Dempsey, Louis, Frazier, and Ali show the different qualities that heavyweight boxers can have.  All different, all excellent.  

But there is a reason wht Robinson is at the top of my list.  When I think boxer I think Sugar Ray Robinson without fail.  He has been described as the best pound for pound boxer ever and its something I just can't argue with.  He is a very good example of why boxing is the "sweet science".


----------



## Steel Tiger (May 30, 2007)

Just checked Amazon.  They have copies of "How to Fight Tough" in stock, only a dozen or so though.


----------



## exile (May 30, 2007)

Steel Tiger said:


> Just checked Amazon.  They have copies of "How to Fight Tough" in stock, only a dozen or so though.



Ah yes, that's the _second_ of his books that I was after.

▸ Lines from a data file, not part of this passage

(* ===== verification/UserRes.v ===== *)
(** * Stacks and thread resources
    ([os/src/hal/arch/riscv/kernel_stack.rs], [os/src/task/task.rs])

    A kernel stack is an area of the kernel address space, named by an
    identifier; the user stack and the trap context of a thread are areas of
    the address space of its process, named by the thread id.  Both are
    computed from the identifier, taken from a [RecycleAllocator], inserted
    when the owner is made and removed when it is dropped. *)

From S2P Require Import Prelude Address PhysMem IdAlloc FrameAlloc PageTable MemorySet MapAreaSpec MemorySetSpec.
From S2P Require Import MemorySetOps Mmap.

(** ** Layout *)

Definition USER_STACK_SIZE : Z := PAGE_SIZE * 2.
Definition KERNEL_STACK_SIZE : Z := PAGE_SIZE * 2.
Definition UserStackBase : Z := TRAP_CONTEXT_BASE - 8 * (PAGE_SIZE + USER_STACK_SIZE).

Definition kernel_stack_position (kstack_id : Z) : Z * Z :=
  let top := TRAMPOLINE -w kstack_id *w (KERNEL_STACK_SIZE + PAGE_SIZE) in
  let bottom := top -w KERNEL_STACK_SIZE in
  (bottom, top).

Definition trap_cx_bottom_from_tid (tid : Z) : Z := TRAP_CONTEXT_BASE -w tid *w PAGE_SIZE.

Definition ustack_bottom_from_tid (tid : Z) : Z := UserStackBase +w tid *w (PAGE_SIZE + USER_STACK_SIZE).

(** ** An address space with the allocator of its identifiers

    For kernel stacks: [KERNEL_SPACE] and [KSTACK_ALLOCATOR].  For threads: the
    [memory_set] and the [task_res_allocator] of a process. *)

Record Spaced (T : Type) := mkSp { sp_mem : KMem; sp_space : MemorySet T; sp_ids : RecycleAllocator }.
Arguments mkSp {T} _ _ _.
Arguments sp_mem {T} _.
Arguments sp_space {T} _.
Arguments sp_ids {T} _.

Section spaced.
Context {T : Type} `{!PageTable T}.

Definition with_space (f : MemorySet T → K KMem (MemorySet T)) : K (Spaced T) unit := λ s,
  match f (sp_space s) (sp_mem s) with
  | Done (ms, m) => Done ((), mkSp m ms (sp_ids s))
  | Panic => Panic
  end.

Definition with_ids (f : RecycleAllocator → outcome (Z * RecycleAllocator)) : K (Spaced T) Z := λ s,
  match f (sp_ids s) with
  | Done (r, a) => Done (r, mkSp (sp_mem s) (sp_space s) a)
  | Panic => Panic
  end.

Definition insert_framed (start_va end_va perm : Z) : K (Spaced T) unit :=
  with_space (λ ms, insert_framed_area ms start_va end_va perm).

(** ** Kernel stacks *)

Definition kstack_alloc : K (Spaced T) Z :=
  kstack_id ← with_ids (λ a, Done (kstack_ra_alloc a));
  let '(kstack_bottom, kstack_top) := kernel_stack_position kstack_id in
  insert_framed (va_from_usize kstack_bottom) (va_from_usize kstack_top) (Z.lor PERM_R PERM_W) ;;
  mret kstack_id.

Definition get_top (kstack_id : Z) : Z := (kernel_stack_position kstack_id).2.

(** [Drop for KernelStack] *)
Definition kstack_drop (kstack_id : Z) : K (Spaced T) unit :=
  let '(kernel_stack_bottom, _) := kernel_stack_position kstack_id in
  vpn ← klift (vpn_from_va (va_from_usize kernel_stack_bottom));
  with_space (λ ms, remove_area_with_start_vpn ms vpn) ;;
  with_ids (λ a, a' ← kstack_ra_dealloc a kstack_id; Done (kstack_id, a')) ;;
  mret ().

(** ** [TaskUserRes]: a value is the thread id *)

Definition alloc_tid : K (Spaced T) Z := with_ids (λ a, Done (ra_alloc a)).
Definition dealloc_tid (tid : Z) : K (Spaced T) unit :=
  with_ids (λ a, a' ← ra_dealloc a tid; Done (tid, a')) ;; mret ().

Definition alloc_user_res (tid : Z) : K (Spaced T) unit :=
  let ustack_bottom := ustack_bottom_from_tid tid in
  let ustack_top := ustack_bottom +w USER_STACK_SIZE in
  insert_framed (va_from_usize ustack_bottom) (va_from_usize ustack_top) (Z.lor (Z.lor PERM_R PERM_W) PERM_U) ;;
  let trap_cx_bottom := trap_cx_bottom_from_tid tid in
  let trap_cx_top := trap_cx_bottom +w PAGE_SIZE in
  insert_framed (va_from_usize trap_cx_bottom) (va_from_usize trap_cx_top) (Z.lor PERM_R PERM_W).

Definition task_user_res_new (alloc : bool) : K (Spaced T) Z :=
  tid ← alloc_tid;
  (if alloc then alloc_user_res tid else mret ()) ;;
  mret tid.

Definition dealloc_user_res (tid : Z) : K (Spaced T) unit :=
  uvpn ← klift (vpn_from_va (va_from_usize (ustack_bottom_from_tid tid)));
  with_space (λ ms, remove_area_with_start_vpn ms uvpn) ;;
  cvpn ← klift (vpn_from_va (va_from_usize (trap_cx_bottom_from_tid tid)));
  with_space (λ ms, remove_area_with_start_vpn ms cvpn).

(** [Drop for TaskUserRes] *)
Definition task_user_res_drop (tid : Z) : K (Spaced T) unit :=
  dealloc_tid tid ;;
  dealloc_user_res tid.

Definition trap_cx_user_va (tid : Z) : Z := trap_cx_bottom_from_tid tid.

Definition trap_cx_ppn (tid : Z) : K (Spaced T) Z :=
  vpn ← klift (vpn_from_va (va_from_usize (trap_cx_bottom_from_tid tid)));
  s ← kget;
  pte ← kunwrap (translate (km_mem (sp_mem s)) (sp_space s) vpn);
  mret (pte_ppn pte).

Definition ustack_top (tid : Z) : Z := ustack_bottom_from_tid tid +w USER_STACK_SIZE.
End spaced.

(** ** Areas at computed places

    A slot is the place and the permissions of an area: first page, end,
    permissions.  [slots_in lim P ms]: beyond page [lim] the areas of [ms] are
    exactly the slots of [P]. *)

Notation slot := (Z * Z * Z)%type.

Definition is_slot (a : MapArea) (sl : slot) : Prop := area_spec a sl.1.1 sl.1.2 sl.2.

Definition slots_in {T} (lim : Z) (P : slot → Prop) (ms : MemorySet T) : Prop :=
  (∀ a, a ∈ areas ms → get_end (vpn_range a) <= lim ∨ ∃ sl, P sl ∧ is_slot a sl) ∧
  (∀ sl, P sl → ∃ a, a ∈ areas ms ∧ is_slot a sl).

Definition slot_page (sl : slot) (v : Z) : Prop := sl.1.1 <= v < sl.1.2.

(** A slot that can be inserted beside those of [P]. *)
Record slot_free (lim : Z) (P : slot → Prop) (sl : slot) : Prop := {
  sf_lim : lim < sl.1.1;
  sf_pages : sl.1.1 < sl.1.2 <= TRAMP_VPN;
  sf_perm : is_perm sl.2;
  sf_disj : ∀ sl' v, P sl' → slot_page sl v → slot_page sl' v → False;
}.

Section slots.
Context {T : Type} `{!PageTable T}.
Implicit Types s : Spaced T.

Definition sp_ok s : Prop := fa_wf (km_fa (sp_mem s)) ∧ ms_ok (sp_mem s) (sp_space s).
Definition sp_lookup s (v : Z) : option Z := pt_lookup (km_mem (sp_mem s)) (page_table (sp_space s)) v.
Definition sp_free s : Z := fa_free (km_fa (sp_mem s)).

Lemma wp_with_space f s (Q : unit → Spaced T → Prop) :
  wp (f (sp_space s)) (sp_mem s) (λ ms m, Q () (mkSp m ms (sp_ids s))) → wp (with_space f) s Q.
Proof. unfold wp, with_space. by destruct (f (sp_space s) (sp_mem s)) as [[ms m]|]. Qed.

Lemma wp_with_ids f r a s (Q : Z → Spaced T → Prop) :
  f (sp_ids s) = Done (r, a) → Q r (mkSp (sp_mem s) (sp_space s) a) → wp (with_ids f) s Q.
Proof. intros E HQ. unfold wp, with_ids. by rewrite E. Qed.

Lemma is_slot_page a sl v : is_slot a sl → in_area a v ↔ slot_page sl v.
Proof. intros (Hr&_&_). unfold in_area, slot_page. by rewrite Hr. Qed.

(** What inserting slot [sl] does to the rest. *)
Record slot_added (sl : slot) s s' : Prop := {
  sa_ok : sp_ok s';
  sa_ids : sp_ids s' = sp_ids s;
  sa_free : sp_free s - 3 * (sl.1.2 - sl.1.1) <= sp_free s';
  sa_pages : ∀ v, slot_page sl v → ∃ ppn,
    sp_lookup s' v = Some (pte_make ppn sl.2) ∧ is_ppn ppn ∧ ¬ fa_owned (km_fa (sp_mem s)) ppn ∧
    ∀ x, x / 4096 = ppn → km_mem (sp_mem s') x = 0;
  sa_other : ∀ v, is_vpn v → ¬ slot_page sl v → sp_lookup s' v = sp_lookup s v;
  sa_area : ∃ new a, ms_grow (sp_mem s) (sp_space s) new (sp_mem s') (sp_space s') ∧
    areas (sp_space s') = areas (sp_space s) ++ [a] ∧ is_slot a sl;
  sa_heap : brk (sp_space s') = brk (sp_space s) ∧ heap_start (sp_space s') = heap_start (sp_space s);
}.

Lemma insert_slot lim P sl s start_va end_va :
  sp_ok s → slots_in lim P (sp_space s) → slot_free lim P sl →
  0 <= lim → va_floor start_va = sl.1.1 → va_ceil end_va = sl.1.2 →
  3 * (sl.1.2 - sl.1.1) <= sp_free s →
  wp (insert_framed start_va end_va sl.2) s (λ _ s',
    slot_added sl s s' ∧ slots_in lim (λ x, x = sl ∨ P x) (sp_space s')).
Proof.
  intros [Hfa Hok] [Hin1 Hin2] [Hlim Hpg Hperm Hdis] Hl0 Hsv Hev Hfree. apply wp_with_space. eapply wp_mono.
  { apply insert_framed_wp; try done; rewrite ?Hsv, ?Hev; try lia; [|unfold sp_free in Hfree; lia].
    intros a v Ha Hv Hav. destruct (Hin1 a Ha) as [Hle|(sl'&HP&Hs)]; [unfold in_area in Hav; lia|].
    apply (Hdis sl' v HP Hv). by apply (is_slot_page a). }
  intros ms' m' (a&new&a'&Hspec&Hp). rewrite Hsv, Hev in Hspec. pose proof Hspec as (Hr&Hty&Hpm).
  assert (Hspec' : is_slot a' sl). { destruct (pp_attrs _ _ _ _ _ _ _ Hp) as (E1&E2&E3). unfold is_slot, area_spec. by rewrite E1, E2, E3. }
  pose proof (mg_grows _ _ _ _ _ (pp_grow _ _ _ _ _ _ _ Hp)) as G.
  split; [split|split]; simpl.
  - split; [apply G|apply Hp].
  - done.
  - unfold sp_free. simpl. rewrite (gr_free _ _ _ G). pose proof (pp_len _ _ _ _ _ _ _ Hp) as Hlen.
    unfold n_pages in Hlen. rewrite Hr in Hlen. simpl in Hlen. lia.
  - intros v Hv. assert (Hav : in_area a v) by by apply (is_slot_page a sl).
    destruct (pp_zero _ _ _ _ _ _ _ Hp Hty v Hav) as (ppn&Hd&Hn&Hz). exists ppn.
    assert (Ha' : a' ∈ areas ms') by (rewrite (pp_areas _ _ _ _ _ _ _ Hp); apply elem_of_app; right; by left).
    assert (Hav' : in_area a' v) by by apply (is_slot_page a' sl).
    destruct (mo_mapped _ _ (pp_ok _ _ _ _ _ _ _ Hp) a' v Ha' Hav') as (q&Ht&Hq&Hlk).
    destruct Hspec' as (E1&E2&E3). unfold area_target in Ht. rewrite E2, Hd in Ht. injection Ht as <-.
    rewrite <- E3. split; [done|]. split; [done|]. split; [by apply (gr_fresh _ _ _ G)|done].
  - intros v Hv Hn. apply (pp_other _ _ _ _ _ _ _ Hp); [done|]. by rewrite (is_slot_page a sl).
  - exists new, a'. split; [apply Hp|]. split; [apply Hp|done].
  - apply Hp.
  - intros b. rewrite (pp_areas _ _ _ _ _ _ _ Hp). intros [Hb|Hb]%elem_of_app.
    + destruct (Hin1 b Hb) as [?|(sl'&?&?)]; [by left|right; exists sl'; auto].
    + apply list_elem_of_singleton in Hb as ->. right. exists sl. auto.
  - intros sl' Hsl'. rewrite (pp_areas _ _ _ _ _ _ _ Hp). setoid_rewrite elem_of_app. destruct Hsl' as [->|HP].
    + exists a'. split; [right; by left|done].
    + destruct (Hin2 sl' HP) as (b&?&?). eauto.
Qed.

Record slot_removed (sl : slot) s s' : Prop := {
  sr_ok : sp_ok s';
  sr_ids : sp_ids s' = sp_ids s;
  sr_free : sp_free s' = sp_free s + (sl.1.2 - sl.1.1);
  sr_gone : ∀ v, slot_page sl v → sp_lookup s' v = None;
  sr_other : ∀ v, is_vpn v → ¬ slot_page sl v → sp_lookup s' v = sp_lookup s v;
}.

Lemma remove_slot lim P sl s :
  sp_ok s → slots_in lim P (sp_space s) → P sl → lim < sl.1.1 < sl.1.2 →
  (∀ sl', P sl' → sl'.1.1 = sl.1.1 → sl' = sl) →
  (∀ sl' v, P sl' → slot_page sl v → slot_page sl' v → sl' = sl) →
  wp (with_space (λ ms, remove_area_with_start_vpn ms sl.1.1)) s (λ _ s',
    slot_removed sl s s' ∧ slots_in lim (λ x, P x ∧ x ≠ sl) (sp_space s')).
Proof.
  intros [Hfa Hok] [Hin1 Hin2] HP Hlim Huniq Hdis. apply wp_with_space. unfold remove_area_with_start_vpn.
  destruct (Hin2 sl HP) as (a0&Ha0&Hs0). apply list_elem_of_lookup in Ha0 as [i0 Hi0].
  destruct (list_find _ (areas (sp_space s))) as [[i a]|] eqn:Ef.
  2: { apply list_find_None in Ef. rewrite Forall_forall in Ef. destruct (Ef a0); [by eapply list_elem_of_lookup_2|].
       destruct Hs0 as (->&_). done. }
  apply list_find_Some in Ef as (Hi&Hst&_). pose proof (list_elem_of_lookup_2 _ _ _ Hi) as Ha.
  assert (Hs : is_slot a sl).
  { destruct (Hin1 a Ha) as [Hle|(sl'&HP'&Hs')].
    - pose proof (ro_le _ (ao_range _ (mo_areas _ _ Hok a Ha))). lia.
    - rewrite <- (Huniq sl' HP'); [done|]. destruct Hs' as (E&_). rewrite E in Hst. done. }
  eapply wp_mono; [by apply unmap_area_at_spec|]. intros ms' m' Hp.
  pose proof Hs as (Er&Ety&_). pose proof (mo_areas _ _ Hok a Ha) as Hao.
  assert (Hnd : ∀ b, b ∈ delete i (areas (sp_space s)) → b ∈ areas (sp_space s) ∧ ¬ is_slot b sl).
  { intros b (j&Hne&Hj)%elem_of_delete. split; [by eapply list_elem_of_lookup_2|]. intros Hb.
    apply Hne, (mo_disj _ _ Hok j i b a sl.1.1 Hj Hi).
    - apply (is_slot_page b sl _ Hb). unfold slot_page. lia.
    - apply (is_slot_page a sl _ Hs). unfold slot_page. lia. }
  split; [split|split]; simpl.
  - split; apply Hp.
  - done.
  - unfold sp_free. simpl. rewrite (rp_free _ _ _ _ _ _ Hp), area_frames_length, decide_True by done.
    rewrite length_area_pages by apply Hao. unfold n_pages. rewrite Er. done.
  - intros v Hv. apply (rp_gone _ _ _ _ _ _ Hp). by apply (is_slot_page a sl).
  - intros v Hv Hn. apply (rp_other _ _ _ _ _ _ Hp); [done|]. by rewrite (is_slot_page a sl).
  - intros b. rewrite (rp_areas _ _ _ _ _ _ Hp). intros [Hb Hnb]%Hnd.
    destruct (Hin1 b Hb) as [?|(sl'&?&?)]; [by left|right]. exists sl'. split; [|done]. split; [done|]. by intros ->.
  - intros sl' [HP' Hne]. rewrite (rp_areas _ _ _ _ _ _ Hp). destruct (Hin2 sl' HP') as (b&Hb&Hsb). exists b. split; [|done].
    apply list_elem_of_lookup in Hb as [j Hj]. apply (elem_of_delete_2 _ i j); [done|]. intros ->.
    assert (b = a) as -> by congruence. apply Hne, (Hdis sl' sl.1.1); [done| |].
    + unfold slot_page. lia.
    + apply (is_slot_page a sl' _ Hsb), (is_slot_page a sl _ Hs). unfold slot_page. lia.
Qed.
End slots.
(** A file of three bytes with one segment, and a parser that recognises it. *)
Definition demo_ph : ProgramHeader := mkPH (Some true) 0x10000 0x1800 true false true 1 2.
Definition demo_elf : ElfFile := mkElf [0x7f; 0x45; 0x4c; 0x46] 1 (λ i, if i =? 0 then Some demo_ph else None) 0x10004.
Definition demo_parse (input : list Z) : option ElfFile := Some demo_elf.

Lemma demo_phs_facts : elf_ok demo_elf [demo_ph] ∧ phs_ok [7; 8; 9] [demo_ph].
Proof.
  assert (Hl : loads [demo_ph] = [demo_ph]) by reflexivity. split.
  - split; [reflexivity|reflexivity|]. intros [|i] ph H; [exact H|discriminate H].
  - split.
    + intros ph. rewrite list_elem_of_singleton. intros ->. exists true. reflexivity.
    + intros ph. rewrite Hl, list_elem_of_singleton. intros ->.
      split; try reflexivity; try (vm_compute; congruence). split; vm_compute; congruence.
    + intros [|i] [|j] p q; rewrite Hl; simpl; intros Hp Hq Hne; try discriminate. exfalso. apply Hne. reflexivity.
Qed.


(** ** User memory *)

(** [translated_byte_buffer] terminates on a mapped user range and returns
    slices that cover, in order and without gaps, exactly the physical bytes
    the range is mapped to; no slice is empty or crosses a page. *)
Theorem translated_byte_buffer_correct m token ptr len :
  user_range m (sv39_from_token token) ptr (ptr + len) → 0 <= len → ptr + len < 2 ^ 38 →
  ∃ b, translated_byte_buffer m token ptr len = Done b ∧
    uaddrs b = phys m (sv39_from_token token) <$> seqZ ptr len ∧
    Forall (λ s, 0 < s.2 <= 4096) b.
Proof. apply tbb_ok. Qed.

Lemma translated_byte_buffer_correct_witness :
  ∃ b, translated_byte_buffer (km_mem demo.2) (token demo.1) 0x10ff0 0x20 = Done b ∧ length (uaddrs b) = 0x20%nat.
Proof.
  destruct demo_facts as (_&Hok&_&_&a&Ha&HR&HY&_).
  destruct (translated_byte_buffer_correct (km_mem demo.2) (token demo.1) 0x10ff0 0x20) as (b&Hb&Hu&_).
  - apply (range_user demo.2 demo.1 a); try assumption; try lia.
    + rewrite Ha. left.
    + intros va Hva. unfold in_area. rewrite HR. simpl. zdiv_lia.
    + apply same_outside_refl.
  - lia.
  - lia.
  - exists b. split; [exact Hb|]. rewrite Hu, length_fmap, length_seqZ. reflexivity.
Defined.

(** An object written to a mapped user range by [copy_to_user] is read back
    by [copy_from_user], also when it crosses a page boundary; no byte outside
    the range changes, and the address space still satisfies its invariant. *)
Theorem user_copy_roundtrip s (ms : MemorySet SV39PageTable) a lo bytes :
  ms_ok s ms → a ∈ areas ms → map_type a = Framed → 0 <= lo → 0 < Z.of_nat (length bytes) →
  lo + length bytes < 2 ^ 38 → (∀ va, lo <= va < lo + length bytes → in_area a (va / 4096)) →
  ∃ m', copy_to_user (token ms) bytes lo (km_mem s) = Done m' ∧
    ms_ok (with_mem (λ _, m') s) ms ∧
    (∀ x, x ∉ range_addrs s ms lo (length bytes) → m' x = km_mem s x) ∧
    ∀ dst, length dst = length bytes → copy_from_user (token ms) lo dst m' = Done bytes.
Proof.
  intros Hok Ha Hty Hlo Hn Hlim Hin.
  destruct (copy_roundtrip s ms a Hok Ha Hty lo (length bytes) Hlo Hn Hlim Hin bytes eq_refl) as (m'&Hc&Hm&Hout&Hr).
  exists m'. split; [done|]. split; [|done]. eapply ms_ok_write; [done|done|].
  eapply same_outside_mono; [exact Hm|]. intros p. by apply elem_areas_frames.
Qed.

Lemma user_copy_roundtrip_witness :
  ∃ m', copy_to_user (token demo.1) [1; 2; 3; 4] 0x10ffe (km_mem demo.2) = Done m' ∧
        copy_from_user (token demo.1) 0x10ffe [0; 0; 0; 0] m' = Done [1; 2; 3; 4].
Proof.
  destruct demo_facts as (_&Hok&_&_&a&Ha&HR&HY&_).
  destruct (user_copy_roundtrip demo.2 demo.1 a 0x10ffe [1; 2; 3; 4]) as (m'&Hm&_&_&Hr).
  - exact Hok.
  - rewrite Ha. left.
  - exact HY.
  - lia.
  - simpl. lia.
  - simpl. lia.
  - intros va Hva. unfold in_area. rewrite HR. simpl in Hva |- *. zdiv_lia.
  - exists m'. split; [exact Hm|]. apply Hr. reflexivity.
Defined.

The first one was _Explosive Punching and Aggressive Defense_, I think it's called. That sounds like something JD would know a little about about...


----------



## Steel Tiger (May 30, 2007)

exile said:


> Ah yes, that's the _second_ of his books that I was after. The first one was _Explosive Punching and Aggressive Defense_, I think it's called. That sounds like something JD would know a little about about...


 
It didn't come up in my Amazon search.  Good luck finding it.  Sounds good.


----------



## Nobody (May 31, 2007)

Definitely Sugar Ray Robinson.
Record!
Sugar Ray Robinson 202 1940-1965 
http://en.wikipedia.org/wiki/Sugar_Ray_Robinson
Look at the Record an his number of knock outs.

Total fights 202
Wins 175
Wins by KO 108
Losses 19
Draws 6
No contests 2

Thing is why i have asked this question to try an define how i should truly look into who is the best cause one could go well Robinson cause he is on several records like wins by ko's.  Number of fight in 200 an above.   That is an excellent win ratio to total number of fights.


----------



## MMAfighter (May 31, 2007)

dunno that much about boxing but....

in no particular order...
Miguel Cotto
Manny PAcquaio
Eric Morales
Barrera
Mayweahter jr.
De LA Hoya
ALi
Joe Louis
Rocky Marciano
Rocky Balboa....hahaha jk jk George Foreman


----------



## Jutt- (Jul 19, 2007)

Tyson , back in the day , was the best in my opinion.
Oscar De La Hoya
Barrera
Ricky Hatton
Prince Naseem
Steve Collins

Can't think of any more at the minute.


----------



## Cabalcincotiros (Jul 31, 2007)

1. Ray "Sugar" Robinson. Welter/middle weight. (6 world titles: 1 welterweight, 5 middleweight).
2. Muhammad Ali. Heavyweight. (what can I say? Simply "The Greatest".)
3. Roberto Duran. Lightweight. (champ in 4 weight classes and the only boxer to fight in 5 different decades).
4. Benny Leonard. Lightweight. (remained undefeated for 20 years).
5. Willie Pep. Featherweight. (best defensive fighter of all time w/a record of: 242-11).
6. Floyd Mayweather. Welterweight. (champ in 4 weight classes and best pound for pound fighter today).
7. Rocky Marciano. Heavyweight. (retired undefeated:49-0-43kos).
8. Archie Moore. Light heavyweight. (holds record for most KOs: 145).
9. Mike Tyson. Heavyweight. (in his day he was unstoppable).
10. Joe Louis. Heavyweight. (25 title defenses).
Best regards,
Cabalcincotiros.


----------



## Karatedrifter7 (Sep 6, 2007)

Below is copied from a website and in no particular order.
But no-one has yet mentioned them.
The years from 1910 to 1940 were called "The Golden Age of the American 

Jewish Boxer." In those years, when boxing was the most popular sport in America, Jewish boxers dominated the sport with 26 world champions.

 Allie Stoltz,
 Abie Bain,
 Nat Arno, 
Lou Halper,
 Benny Levine,
 Hymie Kugel,
 Max Novich, 
Mickey Breitkopf, 
Maxie Fisher, 
Al Fisher.


----------